El juicio comenzó el 25 de octubre de 1954 en el Tribunal Criminal de Londres. Cuando le leyeron los cargos, Styllou Christofi sacudió enérgicamente la cabeza al tiempo que exclamaba: “¡No!” Fue una de sus escasas declaraciones en inglés. Su abogado la amplió, alegando: “Me declaro inocente y me reservo mi defensa”. Un alegato inicial de locura podría haber solucionado rápidamente el caso. La exposición de su pasado de violencia en Chipre, la muerte sádica de su suegra, el relato comprobado de sus explosiones de cólera en el piso de Hampstead, así como su truculento carácter “de extranjera”, habrían sido factores decisivos. Sin embargo, Styllou reaccionó agraviada ante la simple mención de una enfermedad mental. “Soy una pobre mujer sin educación, pero no estoy loca. Jamás, jamás, jamás”. La versión de los sucesos de aquella noche fatal del 28 de julio que el defensor presentó al tribunal sonaba muy falsa. Styllou declaró que se había ido a la cama antes que su nuera, que aún estaba lavándose. La despertó el olor del humo, se levantó y vio abierta la puerta de la calle. Entonces fue a buscar a Hella, pero no estaba en su cuarto. Se precipitó escaleras abajo y, a través de la puerta de la cocina, vio fuego en el patio. El cuerpo de su nuera yacía entre las llamas con el rostro cubierto de sangre. Styllou declaró que intentó reavivar a Hella rociándola con agua. Entonces se lanzó a la calle y detuvo el coche de los Burstoff. La acusada insistió obstinadamente en su increíble historia durante todo el juicio, a pesar de que todas las pruebas actuaban en su contra. Durante la investigación preliminar, el director del Laboratorio de la Policía Metropolitana de Scotland Yard declaró que había huellas patentes de los intentos de limpiar grandes manchas de sangre en la cocina de la vivienda. Las patas de la mesa y el linóleo del suelo mostraban rastros de sangre humana, aunque habían tratado de hacerlas desaparecer.

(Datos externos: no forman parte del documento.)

(* ===== verification/Evidence.v ===== *)
(** * The evidence snapshot

    [src/evidence/snapshot.rs]: what the collectors read from a guest disk, the
    only input of the boot and migration engines.  Every struct is a record and
    every enum an inductive type, field by field in the source's order; a
    field's name carries a short prefix of its struct ([fe_device] is
    [FstabEntry::device]) because record projections share one name space.
    Integers are [Z], [f32] is a binary float, and serde_json's [Value] is the
    platform's [json_value].  [default_X] is the derived [Default]. *)
From stdpp Require Import base gmap strings list.
From Stdlib Require Import ZArith SpecFloat Ascii.
From S2P Require Import Prelude RustStr.

Definition SCHEMA_VERSION : Z := 5.

Record OsEvidence : Type := mk_OsEvidence {
  os_os_type : string;
  os_distribution : string;
  os_version : string;
  os_architecture : string;
  os_hostname : string;
  os_init_system : string;
  os_package_manager : string
}.
Definition default_OsEvidence : OsEvidence :=
  mk_OsEvidence EmptyString EmptyString EmptyString EmptyString EmptyString
    EmptyString EmptyString.

Record FstabEntry : Type := mk_FstabEntry {
  fe_device : string;
  fe_mountpoint : string;
  fe_fstype : string;
  fe_options : string
}.

Record CrypttabEntry : Type := mk_CrypttabEntry {
  ce_name : string;
  ce_device : string;
  ce_keyfile : string
}.

Record PartitionUuid : Type := mk_PartitionUuid {
  pu_device : string;
  pu_uuid : string;
  pu_fstype : string
}.

Record StorageEvidence : Type := mk_StorageEvidence {
  st_fstab_entries : list FstabEntry;
  st_crypttab_entries : list CrypttabEntry;
  st_swap_devices : list string;
  st_root_filesystem : string;
  st_partition_uuids : list PartitionUuid;
  st_free_space_root_mb : option Z;
  st_boot_disk : option string;
  st_disk_controller : option string
}.
Definition default_StorageEvidence : StorageEvidence :=
  mk_StorageEvidence [] [] [] EmptyString [] None None None.

Record BootEvidence : Type := mk_BootEvidence {
  be_bootloader : string;
  be_default_entry : string;
  be_kernel_cmdline : string;
  be_kernel_paths : list string;
  be_initramfs_paths : list string;
  be_efi_present : bool;
  be_grub_cfg_path : option string;
  be_loaded_modules : list string;
  be_pending_relabel : bool;
  be_cloud_init_present : bool;
  be_initramfs_modules : list string;
  be_secure_boot : option bool;
  be_firmware : string;
  be_serial_console_configured : bool
}.
Definition default_BootEvidence : BootEvidence :=
  mk_BootEvidence EmptyString EmptyString EmptyString [] [] false None []
    false false [] None EmptyString false.

Record NetworkInterfaceLive : Type := mk_NetworkInterfaceLive {
  ni_name : string;
  ni_state : string;
  ni_mac : string;
  ni_addresses : list string;
  ni_carrier : bool;
  ni_rx_bytes : option Z;
  ni_tx_bytes : option Z
}.
Definition default_NetworkInterfaceLive : NetworkInterfaceLive :=
  mk_NetworkInterfaceLive EmptyString EmptyString EmptyString [] false None
    None.

Record NetworkEvidence : Type := mk_NetworkEvidence {
  ne_interfaces : list string;
  ne_dns_servers : list string;
  ne_udev_persistent_net : list string;
  ne_live_interfaces : list NetworkInterfaceLive;
  ne_default_gateway : option string;
  ne_network_stack : string;
  ne_routes : list string
}.
Definition default_NetworkEvidence : NetworkEvidence :=
  mk_NetworkEvidence [] [] [] [] None EmptyString [].

Record PackageEvidence : Type := mk_PackageEvidence {
  pe_count : Z;
  pe_kernels : list string;
  pe_sample_packages : list string
}.
Definition default_PackageEvidence : PackageEvidence :=
  mk_PackageEvidence 0%Z [] [].

Record SecurityEvidence : Type := mk_SecurityEvidence {
  se_selinux : string;
  se_apparmor : bool;
  se_firewall_enabled : bool;
  se_ssh_root_login : option bool;
  se_auditd : bool;
  se_open_ports : list Z;
  se_pending_security_updates : bool
}.
Definition default_SecurityEvidence : SecurityEvidence :=
  mk_SecurityEvidence EmptyString false false None false [] false.
(* ===== verification/Partition.v ===== *)
(** * Partition tables

    [src/disk/partition.rs]: MBR and GPT parsing.  [overflow_checks] is the
    build profile (see [Prelude]).  The slices of a sector are [take]/[drop] of
    a buffer whose length is the one read, so every index is in range
    ([read_exact_at_Ok], and [entry_size >= 48] for GPT entries). *)
From stdpp Require Import base strings list list_numbers sorting.
From Stdlib Require Import ZArith Lia.
From S2P Require Import Prelude RustStr DiskReader.

Inductive PartitionType : Set := MBR | GPT | UnknownTable.
#[export] Instance PartitionType_eq_dec : EqDecision PartitionType.
Proof. solve_decision. Defined.

Record Partition : Type := mk_Partition {
  pt_number : Z;
  pt_start_lba : Z;
  pt_size_sectors : Z;
  pt_type_id : Z;
  pt_bootable : bool;
  pt_type_guid : option string
}.

Record PartitionTable : Type := mk_PartitionTable {
  ptt_partitions : list Partition;
  ptt_table_type : PartitionType
}.

Definition idx (bs : list Z) (i : nat) : Z := default 0%Z (bs !! i).
Definition sub (bs : list Z) (from n : nat) : list Z := take n (drop from bs).

Definition is_gpt (mbr : list Z) : bool :=
  if (length mbr <? 512)%nat then false
  else if negb (idx mbr 510 =? 85)%Z || negb (idx mbr 511 =? 170)%Z then false
  else existsb (fun i => (idx mbr (446 + i * 16 + 4) =? 238)%Z) (seq 0 4).

Definition is_mbr (mbr : list Z) : bool :=
  if (length mbr <? 512)%nat then false
  else (idx mbr 510 =? 85)%Z && (idx mbr 511 =? 170)%Z.

(** one iteration of the MBR loop. *)
Definition mbr_entry (mbr : list Z) (i : nat) : option Partition :=
  let entry := sub mbr (446 + i * 16) 16 in
  let type_id := idx entry 4 in
  if (type_id =? 0)%Z then None
  else Some (mk_Partition (Z.of_nat i + 1)
    (le_decode (sub entry 8 4)) (le_decode (sub entry 12 4))
    type_id (idx entry 0 =? 128)%Z None).

Definition parse_mbr (mbr : list Z) : outcome Error PartitionTable :=
  Ok (mk_PartitionTable (omap (mbr_entry mbr) (seq 0 4)) MBR).

(** the mixed-endian text of a type GUID. *)
Definition fmt_bytes (bs : list Z) (ixs : list nat) : string :=
  foldr (fun i s => fmt_02x (idx bs i) +:+ s) "" ixs.
Definition fmt_guid (entry : list Z) : string :=
  fmt_bytes entry [3; 2; 1; 0] +:+ "-" +:+ fmt_bytes entry [5; 4] +:+ "-"
  +:+ fmt_bytes entry [7; 6] +:+ "-" +:+ fmt_bytes entry [8; 9] +:+ "-"
  +:+ fmt_bytes entry [10; 11; 12; 13; 14; 15].

(** one iteration of the GPT loop, after the entry has been read. *)
Definition gpt_entry (overflow_checks : bool) (entry : list Z) (i : Z)
    : outcome Error (option Partition) :=
  if forallb (fun b => b =? 0)%Z (take 16 entry) then Ok None
  else
    let type_guid := fmt_guid entry in
    let start_lba := le_decode (sub entry 32 8) in
    let end_lba := le_decode (sub entry 40 8) in
    if (start_lba =? 0)%Z && (end_lba =? 0)%Z then Ok None
    else if (end_lba <? start_lba)%Z then Ok None
    else
      size_sectors ← u_arith overflow_checks 64 (end_lba - start_lba + 1)%Z;
      Ok (Some (mk_Partition (i + 1) start_lba size_sectors 0 false (Some type_guid))).

(** the GPT loop over the entry numbers [ixs]. *)
Fixpoint gpt_loop (overflow_checks : bool) (r : DiskReader)
    (entries_offset entry_size : Z) (ixs : list Z) : outcome Error (list Partition) :=
  match ixs with
  | [] => Ok []
  | i :: ixs =>
      offset ← u_arith overflow_checks 64 (entries_offset + i * entry_size)%Z;
      entry ← read_exact_at r offset entry_size;
      p ← gpt_entry overflow_checks entry i;
      ps ← gpt_loop overflow_checks r entries_offset entry_size ixs;
      Ok (match p with Some p => p :: ps | None => ps end)
  end.

Definition efi_part : list Z := [69; 70; 73; 32; 80; 65; 82; 84]%Z.

Definition parse_gpt (overflow_checks : bool) (r : DiskReader)
    : outcome Error PartitionTable :=
  gpt_header ← read_exact_at r 512 512;
  if negb (bool_decide (take 8 gpt_header = efi_part)) then
    Err (Detection "Invalid GPT signature")
  else
    let partition_entries_lba := le_decode (sub gpt_header 72 8) in
    let num_entries := le_decode (sub gpt_header 80 4) in
    let entry_size := le_decode (sub gpt_header 84 4) in
    if negb ((48 <=? entry_size)%Z && (entry_size <=? 8192)%Z) then
      Err (Detection ("Invalid GPT entry size: " +:+ fmt_Z entry_size))
    else
      entries_offset ← u_arith overflow_checks 64 (partition_entries_lba * 512)%Z;
      partitions ← gpt_loop overflow_checks r entries_offset entry_size
        (seqZ 0 (Z.min num_entries 128));
      Ok (mk_PartitionTable partitions GPT).

(** [PartitionTable::parse]. *)
Definition parse (overflow_checks : bool) (r : DiskReader)
    : outcome Error PartitionTable :=
  mbr_sector ← read_exact_at r 0 512;
  if is_gpt mbr_sector then parse_gpt overflow_checks r
  else if is_mbr mbr_sector then parse_mbr mbr_sector
  else Ok (mk_PartitionTable [] UnknownTable).

(** ** Lemmas on sectors *)
Lemma sub_app_l a b from n :
  (from + n ≤ length a)%nat → sub (a ++ b) from n = sub a from n.
Proof.
  intros H. unfold sub. rewrite drop_app_le by lia. rewrite take_app_le; [done|].
  rewrite length_drop. lia.
Qed.

Lemma sub_app_r a b from n :
  sub (a ++ b) (length a + from) n = sub b from n.
Proof. unfold sub. rewrite drop_app_ge by lia. do 3 f_equal. lia. Qed.

Lemma idx_sub bs from n i : (i < n)%nat → idx (sub bs from n) i = idx bs (from + i).
Proof. intros Hi. unfold idx, sub. by rewrite lookup_take_lt, lookup_drop. Qed.

(** ** MBR layout

    The on-disk layout, as an encoder: boot code, four 16-byte slots, signature. *)
Record mbr_slot : Type := mk_mbr_slot {
  sl_active : bool;
  sl_chs_first : Z * Z * Z;
  sl_type : Z;
  sl_chs_last : Z * Z * Z;
  sl_start : Z;
  sl_size : Z
}.

Definition encode_slot (s : mbr_slot) : list Z :=
  let '(a, b, c) := sl_chs_first s in
  let '(d, e, f) := sl_chs_last s in
  [if sl_active s then 128 else 0; a; b; c; sl_type s; d; e; f]%Z
  ++ le_encode 4 (sl_start s) ++ le_encode 4 (sl_size s).

Definition encode_mbr (code : list Z) (slots : list mbr_slot) : list Z :=
  code ++ concat (encode_slot <$> slots) ++ [85; 170]%Z.

Definition slot_ok (s : mbr_slot) : Prop :=
  sl_type s ≠ 238%Z ∧ in_u 32 (sl_start s) ∧ in_u 32 (sl_size s).

(** the partition a slot describes. *)
Definition slot_partition (i : nat) (s : mbr_slot) : option Partition :=
  if (sl_type s =? 0)%Z then None
  else Some (mk_Partition (Z.of_nat i + 1) (sl_start s) (sl_size s) (sl_type s)
    (sl_active s) None).

Lemma length_encode_slot s : length (encode_slot s) = 16.
Proof.
  unfold encode_slot. destruct (sl_chs_first s) as [[? ?] ?],
    (sl_chs_last s) as [[? ?] ?].
  by rewrite !length_app, !length_le_encode.
Qed.

Lemma length_encode_slots slots :
  length (concat (encode_slot <$> slots)) = 16 * length slots.
Proof.
  induction slots as [|s slots IH]; [done|].
  rewrite fmap_cons. cbn [concat length]. rewrite length_app, IH, length_encode_slot. lia.
Qed.

Lemma sub_encode_slots slots i s :
  slots !! i = Some s → sub (concat (encode_slot <$> slots)) (i * 16) 16 = encode_slot s.
Proof.
  revert i. induction slots as [|s' slots IH]; intros i Hi; [done|].
  rewrite fmap_cons. cbn [concat]. pose proof (length_encode_slot s') as Hl.
  destruct i as [|i]; cbn in Hi.
  - injection Hi as ->. unfold sub. cbn [Nat.mul]. rewrite drop_0.
    by rewrite take_app_length'.
  - replace (S i * 16) with (length (encode_slot s') + i * 16) by (rewrite Hl; lia).
    rewrite sub_app_r. by apply IH.
Qed.

Section mbr.
Context (code : list Z) (slots : list mbr_slot).
Context (Hcode : length code = 446) (Hslots : length slots = 4).

Lemma length_encode_mbr : length (encode_mbr code slots) = 512.
Proof.
  unfold encode_mbr. rewrite !length_app, length_encode_slots, Hcode, Hslots. done.
Qed.

Lemma sub_encode_mbr i s :
  slots !! i = Some s → sub (encode_mbr code slots) (446 + i * 16) 16 = encode_slot s.
Proof.
  intros Hi. unfold encode_mbr. rewrite <-Hcode, sub_app_r.
  pose proof (lookup_lt_Some _ _ _ Hi). rewrite sub_app_l.
  - by apply sub_encode_slots.
  - rewrite length_encode_slots. lia.
Qed.

Lemma encode_mbr_signature :
  idx (encode_mbr code slots) 510 = 85%Z ∧ idx (encode_mbr code slots) 511 = 170%Z.
Proof.
  unfold encode_mbr, idx. rewrite app_assoc.
  assert (length (code ++ concat (encode_slot <$> slots)) = 510) as Hl
    by (rewrite length_app, length_encode_slots, Hcode, Hslots; done).
  rewrite !lookup_app_r by (rewrite Hl; lia). by rewrite Hl.
Qed.

Lemma mbr_entry_encode i s :
  slots !! i = Some s → in_u 32 (sl_start s) → in_u 32 (sl_size s) →
  mbr_entry (encode_mbr code slots) i = slot_partition i s.
Proof.
  intros Hi Hs Hz. unfold mbr_entry. rewrite (sub_encode_mbr i s Hi).
  unfold slot_partition, encode_slot.
  destruct (sl_chs_first s) as [[a b] c], (sl_chs_last s) as [[d e] f].
  unfold idx, sub. cbn -[le_encode]. destruct (sl_type s =? 0)%Z; [done|].
  rewrite drop_0, take_app_length' by (by rewrite length_le_encode).
  rewrite drop_app_length' by (by rewrite length_le_encode).
  rewrite take_ge by (rewrite length_le_encode; lia).
  unfold in_u in *. rewrite !le_decode_encode by lia.
  by destruct (sl_active s).
Qed.
End mbr.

El segundo día del juicio propiamente dicho, en octubre de 1954, el jurado en pleno, a petición del abogado de la defensa, se trasladó en autobús a Hampstead para visitar la escena del crimen durante la noche. Sin embargo, este intento destinado a contradecir la declaración de John Young no obtuvo resultado. Las pruebas materiales, especialmente el anillo de boda de Hella escondido debajo de un adorno del dormitorio de Styllou, pusieron en un aprieto a la defensa cuando la acusación expuso su versión de los hechos acaecidos en aquella fatídica noche del 28 de julio. Styllou declaró que el anillo de bodas lo había encontrado en la escalera y lo había guardado creyendo que era un arillo de cortina. Durante el juicio, su hijo Stavros, a preguntas de la acusación, manifestó que el anillo le quedaba muy ajustado a su esposa y que no se le podía haber deslizado del dedo accidentalmente. El 29 de octubre, exactamente a los cuatro días de iniciarse el juicio, el jurado se retiró a deliberar. Al cabo de dos horas emitió su veredicto, según el cual declaraba a Styllou Christofi culpable del asesinato de su nuera Hella. Fue sentenciada a morir en la horca. El 30 de noviembre el Tribunal de Apelación de lo Penal denegó el recurso contra la sentencia. En el último momento, un grupo de miembros antihorca del Parlamento intentaron convencer al Ministerio del Interior para que impidiera la ejecución, basándose en la enfermedad mental de la acusada. Este intento fracasó.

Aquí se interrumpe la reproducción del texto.